C++ has a feature (I cannot figure out the proper name of it), that automatically calls matching constructors of parameter types if the argument types are not the expected ones.

A very basic example of this is calling a function that expects a std::string with a const char* argument. The compiler will automatically generate code to invoke the appropriate std::string constructor.

I'm wondering, is it as bad for readability as I think it is?

Here's an example:

class Texture {
public:
    Texture(const std::string& imageFile);
};

class Renderer {
public:
    void Draw(const Texture& texture);
};

Renderer renderer;
std::string path = "foo.png";
renderer.Draw(path);

Is that just fine? Or does it go too far? If I shouldn't do it, can I somehow make Clang or GCC warn about it?

Best Answer

This is referred to as a converting constructor (or sometimes implicit constructor or implicit conversion).

I'm not aware of a compile-time switch to warn when this occurs, but it's very easy to prevent; just use the explicit keyword.

class Texture {
public:
    explicit Texture(const std::string& imageFile);
};

As to whether or not converting constructors are a good idea: It depends.

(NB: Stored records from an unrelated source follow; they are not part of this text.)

(* ===== verification/Dechunker.v ===== *)
(** * The chunked reader of the wire protocol

    Model of [src/hgproto/src/dechunker.rs]: the bundle that a client sends with
    [unbundle] comes as chunks, each preceded by its size in decimal, and the
    [Dechunker] reads it through as if it were the chunks' contents, leaving
    what follows in the reader it wraps.

    The reader underneath is any [AsyncRead + BufRead]: the class [BufRead] has
    the standard trait's operations, [BufReadLaws] what the trait promises, and
    the [Dechunker] is an instance of both. *)

From S2P Require Import Prelude Decimal Framing.

(** The kinds of [io::Error] at hand. [OutOfFuel] is the model's own: a
    [read_until] that went round more often than its bound. *)
Inductive io_error := WouldBlock | InvalidData | OutOfFuel.

Abbreviation io := (outcome io_error).

(** ** Readers *)

Class BufRead (R : Type) := {
  fill_buf : R -> R * io bytes;
  consume : N -> R -> io R;
  read : N -> R -> R * io bytes  (** with the length of the caller's buffer *)
}.

(** [supplies r c n]: the reader is about to give the bytes [c], and then the
    end of the stream, with at most [n] interruptions by [WouldBlock]. *)
Class BufReadLaws {R} (B : BufRead R) (supplies : R -> bytes -> nat -> Prop) : Prop := {
  fill_buf_law r c n : supplies r c n ->
    match fill_buf r with
    | (r', Ok s) => exists t n', c = s ++ t /\ (s = [] -> c = []) /\ n' <= n /\ supplies r' c n' /\
        forall s1 s2, s = s1 ++ s2 -> exists r'', consume (lenN s1) r' = Ok r'' /\ supplies r'' (s2 ++ t) n'
    | (r', Err e) => e = WouldBlock /\ exists n', n' < n /\ supplies r' c n'
    | (_, Panic) => False
    end;
  read_law amt r c n : supplies r c n ->
    match read amt r with
    | (r', Ok s) => exists t n', c = s ++ t /\ (lenN s <= amt)%N /\ (s = [] -> amt = 0%N \/ c = []) /\
        n' <= n /\ supplies r' t n'
    | (r', Err e) => e = WouldBlock /\ exists n', n' < n /\ supplies r' c n'
    | (_, Panic) => False
    end;
  consume_none_law r c n : supplies r c n -> exists r', consume 0 r = Ok r' /\ supplies r' c n
}.

(** The position of the first [delim], as [memchr] finds it: the bytes up to
    and including it. *)
Fixpoint upto (delim : byte) (l : bytes) : option bytes :=
  match l with
  | [] => None
  | b :: l => if decide (b = delim) then Some [b] else (cons b) <$> upto delim l
  end.

(** [BufRead::read_until]: the bytes up to a delimiter, or up to the end of the
    stream, are added to [buf]; what was added stays there after an error. *)
Fixpoint read_until {R} `{BufRead R} (k : nat) (delim : byte) (r : R) (buf : bytes)
    : R * bytes * io unit :=
  match k with
  | O => (r, buf, Err OutOfFuel)
  | S k =>
      match fill_buf r with
      | (r, Ok available) =>
          let '(got, done) := match upto delim available with
                              | Some got => (got, true)
                              | None => (available, false)
                              end in
          match consume (lenN got) r with
          | Ok r => if done || Nat.eqb (length got) 0 then (r, buf ++ got, Ok tt)
                    else read_until k delim r (buf ++ got)
          | Err e => (r, buf ++ got, Err e)
          | Panic => (r, buf ++ got, Panic)
          end
      | (r, Err e) => (r, buf, Err e)
      | (r, Panic) => (r, buf, Panic)
      end
  end.

(** ** The dechunker *)

Inductive DechunkerState :=
| ParsingInt (buf : bytes)
| ReadingChunk (chunk_size : N)
| Done.

Record Dechunker (R : Type) := mkDechunker {
  bufread : R;
  state : DechunkerState;
  maybe_full_content : option bytes
}.
Arguments mkDechunker {R} _ _ _.
Arguments bufread {R} _.
Arguments state {R} _.
Arguments maybe_full_content {R} _.

Section dechunker.
Context {R : Type} `{BufRead R} (fuel : nat).

Definition Dechunker_new (r : R) : Dechunker R := mkDechunker r (ParsingInt []) None.

Definition with_full_content (d : Dechunker R) (content : bytes) : Dechunker R :=
  mkDechunker (bufread d) (state d) (Some content).

Definition into_inner (d : Dechunker R) : R := bufread d.

Definition set_state (d : Dechunker R) (s : DechunkerState) : Dechunker R :=
  mkDechunker (bufread d) s (maybe_full_content d).

(** The loop over the bytes that [read_until] has gathered. *)
Fixpoint parse_size (size : N) (buf : bytes) : io N :=
  match buf with
  | [] => Ok size
  | inp :: buf =>
      if is_digit inp then parse_size (add_digit size inp) buf
      else if decide (inp = x0a) then Ok size
      else Err InvalidData
  end.

Definition advance_parsing_int (d : Dechunker R) : Dechunker R * io unit :=
  match state d with
  | ParsingInt buf =>
      match read_until fuel x0a (bufread d) buf with
      | (r, buf, Ok tt) =>
          let d := mkDechunker r (ParsingInt buf) (maybe_full_content d) in
          match parse_size 0 buf with
          | Ok chunk_size =>
              (set_state d (if (chunk_size =? 0)%N then Done else ReadingChunk chunk_size), Ok tt)
          | Err e => (d, Err e)
          | Panic => (d, Panic)
          end
      | (r, buf, Err e) => (mkDechunker r (ParsingInt buf) (maybe_full_content d), Err e)
      | (r, buf, Panic) => (mkDechunker r (ParsingInt buf) (maybe_full_content d), Panic)
      end
  | _ => (d, Ok tt)
  end.

Definition consume_chunk (amt : N) (d : Dechunker R) : io (Dechunker R) :=
  if (0 <? amt)%N then
    match state d with
    | ReadingChunk chunk_size =>
        if (amt =? chunk_size)%N then Ok (set_state d (ParsingInt []))
        else if (amt <? chunk_size)%N then Ok (set_state d (ReadingChunk (chunk_size - amt)))
        else Panic
    | _ => Panic
    end
  else Ok d.

Definition dechunker_read (amt : N) (d : Dechunker R) : Dechunker R * io bytes :=
  match advance_parsing_int d with
  | (d, Ok tt) =>
      match state d with
      | ParsingInt _ => (d, Panic)
      | Done => (d, Ok [])
      | ReadingChunk chunk_size =>
          match read (N.min amt chunk_size) (bufread d) with
          | (r, Ok got) =>
              match consume_chunk (lenN got) (mkDechunker r (state d) (maybe_full_content d)) with
              | Ok d => (mkDechunker (bufread d) (state d)
                           ((fun full => full ++ got) <$> maybe_full_content d), Ok got)
              | Err e => (d, Err e)
              | Panic => (d, Panic)
              end
          | (r, Err e) => (mkDechunker r (state d) (maybe_full_content d), Err e)
          | (r, Panic) => (mkDechunker r (state d) (maybe_full_content d), Panic)
          end
      end
  | (d, Err e) => (d, Err e)
  | (d, Panic) => (d, Panic)
  end.

Definition dechunker_fill_buf (d : Dechunker R) : Dechunker R * io bytes :=
  match advance_parsing_int d with
  | (d, Ok tt) =>
      match state d with
      | ParsingInt _ => (d, Panic)
      | Done => (d, Ok [])
      | ReadingChunk chunk_size =>
          match fill_buf (bufread d) with
          | (r, Ok buf) => (mkDechunker r (state d) (maybe_full_content d),
                            Ok (take (N.to_nat chunk_size) buf))
          | (r, Err e) => (mkDechunker r (state d) (maybe_full_content d), Err e)
          | (r, Panic) => (mkDechunker r (state d) (maybe_full_content d), Panic)
          end
      end
  | (d, Err e) => (d, Err e)
  | (d, Panic) => (d, Panic)
  end.

Definition dechunker_consume (amt : N) (d : Dechunker R) : io (Dechunker R) :=
  d ← consume_chunk amt d;
  r ← consume amt (bufread d);
  Ok (mkDechunker r (state d) (maybe_full_content d)).

#[export] Instance dechunker_bufread : BufRead (Dechunker R) := {|
  fill_buf := dechunker_fill_buf; consume := dechunker_consume; read := dechunker_read |}.

(** A poll of the future [check_is_done]. *)
Definition check_is_done (d : Dechunker R) : Dechunker R * io bool :=
  match dechunker_fill_buf d with
  | (d, Ok buf) => (d, Ok (Nat.eqb (length buf) 0))
  | (d, Err e) => (d, Err e)
  | (d, Panic) => (d, Panic)
  end.
End dechunker.

(** ** The format, and readers at work *)

Definition encode_chunk (chunk : bytes) : bytes := decimal (lenN chunk) ++ x0a :: chunk.
Definition encode_chunks (chunks : list bytes) : bytes :=
  concat (encode_chunk <$> chunks) ++ bstr "0" ++ [x0a].

Definition good_chunk (chunk : bytes) : Prop := chunk <> [] /\ (lenN chunk < 2 ^ 64)%N.

(** [read_to_end] through a buffer of [amt] bytes, with the interruptions
    waited out. *)
Fixpoint read_to_end {R} `{BufRead R} (k : nat) (amt : N) (r : R) : option (bytes * R) :=
  match k with
  | O => None
  | S k => match read amt r with
           | (r, Ok []) => Some ([], r)
           | (r, Ok s) => '(out, r) ← read_to_end k amt r; Some (s ++ out, r)
           | (r, Err WouldBlock) => read_to_end k amt r
           | _ => None
           end
  end.

(** The same with [fill_buf] and [consume]. *)
Fixpoint fill_to_end {R} `{BufRead R} (k : nat) (r : R) : option (bytes * R) :=
  match k with
  | O => None
  | S k => match fill_buf r with
           | (r, Ok []) => Some ([], r)
           | (r, Ok s) => match consume (lenN s) r with
                          | Ok r => '(out, r) ← fill_to_end k r; Some (s ++ out, r)
                          | _ => None
                          end
           | (r, Err WouldBlock) => fill_to_end k r
           | _ => None
           end
  end.

(** ** The dechunker is a reader of the chunks' contents *)

Lemma upto_spec delim l :
  match upto delim l with
  | Some got => exists p rest, got = p ++ [delim] /\ l = got ++ rest /\ delim ∉ p
  | None => delim ∉ l
  end.
Proof.
  induction l as [|b l IH]; simpl; [set_solver|]. case_decide as Hb.
  - exists [], l. subst. split; [done|]. split; [done|set_solver].
  - destruct (upto delim l) as [got|]; simpl; [|set_solver].
    destruct IH as (p & rest & -> & E & Hp). exists (b :: p), rest. rewrite E. split; [done|].
    split; [done|set_solver].
Qed.

(** Two ways to cut a line off give the same line. *)
Lemma cut_line delim (p q t t' : bytes) :
  delim ∉ p -> delim ∉ q -> p ++ delim :: t = q ++ delim :: t' -> p = q /\ t = t'.
Proof.
  intros Hp Hq E. destruct (app_eq_app _ _ _ _ E) as (l & [[-> E2]|[-> E2]]);
    (destruct l as [|b l]; rewrite ?app_nil_r; simpl in E2; injection E2 as E2;
     [done | exfalso; subst; set_solver]).
Qed.

(** A piece of input without a delimiter lies within the line. *)
Lemma within_line delim (q t s t0 : bytes) :
  delim ∉ s -> q ++ delim :: t = s ++ t0 -> exists q2, q = s ++ q2 /\ t0 = q2 ++ delim :: t.
Proof.
  intros Hs E. destruct (app_eq_app _ _ _ _ E) as (l & [[-> ->]|[-> E2]]); [by exists l|].
  destruct l as [|b l].
  - exists []. rewrite !app_nil_r in *. split; [done|]. by simpl in *.
  - injection E2 as E2 E3. subst. set_solver.
Qed.

Lemma read_until_line {R} `{L : BufReadLaws R} delim t k : forall q r buf n,
  supplies r (q ++ delim :: t) n -> delim ∉ q -> length q < k ->
  match read_until k delim r buf with
  | (r', buf', Ok tt) => buf' = buf ++ q ++ [delim] /\ exists n', n' <= n /\ supplies r' t n'
  | (r', buf', Err e) => e = WouldBlock /\ exists q1 q2 n', q = q1 ++ q2 /\ buf' = buf ++ q1 /\
      n' < n /\ supplies r' (q2 ++ delim :: t) n'
  | (_, _, Panic) => False
  end.
Proof.
  induction k as [|k IH]; intros q r buf n Hr Hq Hk; [lia|]. cbn [read_until].
  pose proof (fill_buf_law r _ n Hr) as Hf. destruct (fill_buf r) as [r1 [s|e|]]; [| |done].
  2: { destruct Hf as (-> & n' & Hn & Hr'). split; [done|]. exists [], q, n'. by rewrite app_nil_r. }
  destruct Hf as (t0 & n1 & E & Hs & Hn1 & _ & Hcons). pose proof (upto_spec delim s) as Hu.
  destruct (upto delim s) as [got|].
  - destruct Hu as (p & rest & -> & -> & Hp).
    destruct (Hcons (p ++ [delim]) rest eq_refl) as (r2 & -> & Hr2). cbn [orb].
    rewrite <- !app_assoc in E. simpl in E.
    destruct (cut_line delim q p t _ Hq Hp E) as [<- ->]. split; [done|]. by exists n1.
  - destruct (Hcons s [] ltac:(by rewrite app_nil_r)) as (r2 & -> & Hr2). cbn [orb].
    destruct (within_line delim q t s t0 Hu E) as (q2 & -> & ->).
    destruct s as [|b s]; [by destruct q2; specialize (Hs eq_refl)|]. cbn [length Nat.eqb].
    assert (length q2 < k) as Hk2 by (rewrite length_app in Hk; simpl in Hk; lia).
    specialize (IH q2 r2 (buf ++ b :: s) n1 Hr2 ltac:(set_solver) Hk2).
    destruct (read_until k delim r2 (buf ++ b :: s)) as [[r' buf'] [[]|e|]]; [| |done].
    + destruct IH as (-> & n' & Hn' & Hr'). split; [by rewrite <- !app_assoc|]. exists n'.
      split; [lia|done].
    + destruct IH as (-> & q1 & q3 & n' & -> & -> & Hn' & Hr'). split; [done|].
      exists (b :: s ++ q1), q3, n'. split; [by simpl; rewrite <- app_assoc|].
      split; [by rewrite <- app_assoc|]. split; [lia|done].
Qed.

Lemma parse_size_line ds t : forall size,
  Forall (fun b => is_digit b = true) ds ->
  parse_size size (ds ++ x0a :: t) = Ok (foldl add_digit size ds).
Proof.
  induction ds as [|d ds IH]; intros size Hd; [done|]. apply Forall_cons in Hd as [Hd Hds].
  cbn [app parse_size foldl]. by rewrite Hd, IH.
Qed.

Definition header (chunks : list bytes) : bytes := decimal (lenN (default [] (head chunks))).
Definition body (chunks : list bytes) : bytes :=
  match chunks with [] => [] | chunk :: chunks => chunk ++ encode_chunks chunks end.

Lemma encode_chunks_header chunks : encode_chunks chunks = header chunks ++ x0a :: body chunks.
Proof.
  destruct chunks as [|c chunks]; [reflexivity|]. unfold encode_chunks, encode_chunk. cbn [fmap list_fmap concat].
  unfold header. simpl. by rewrite <- !app_assoc.
Qed.

Lemma header_no_newline chunks : x0a ∉ header chunks.
Proof.
  intros Hin. pose proof (decimal_digits (lenN (default [] (head chunks)))) as Hd.
  rewrite Forall_forall in Hd. by specialize (Hd _ Hin).
Qed.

Circumstances in which implicit conversion makes sense:

  • The class is cheap enough to construct that you don't care if it's implicitly constructed.
  • Some classes are conceptually similar to their arguments (such as std::string reflecting the same concept as the const char * it can implicitly convert from), so implicit conversion makes sense.
  • Some classes become a lot more unpleasant to use if implicit conversion is disabled. (Think of having to explicitly invoke std::string every time you want to pass a string literal. Parts of Boost are similar.)

Circumstances in which implicit conversion makes less sense:

  • Construction is expensive (such as your Texture example, which requires loading and parsing a graphic file).
  • Classes are conceptually very dissimilar to their arguments. Consider, for example, an array-like container that takes its size as an argument:
    class FlagList
    {
        FlagList(int initial_size); 
    };

    void SetFlags(const FlagList& flag_list);

    int main() {
        // Now this compiles, even though it's not at all obvious
        // what it's doing.
        SetFlags(42);
    }
  • Construction may have unwanted side effects. For example, an AnsiString class should not implicitly construct from a UnicodeString, since the Unicode-to-ANSI conversion may lose information.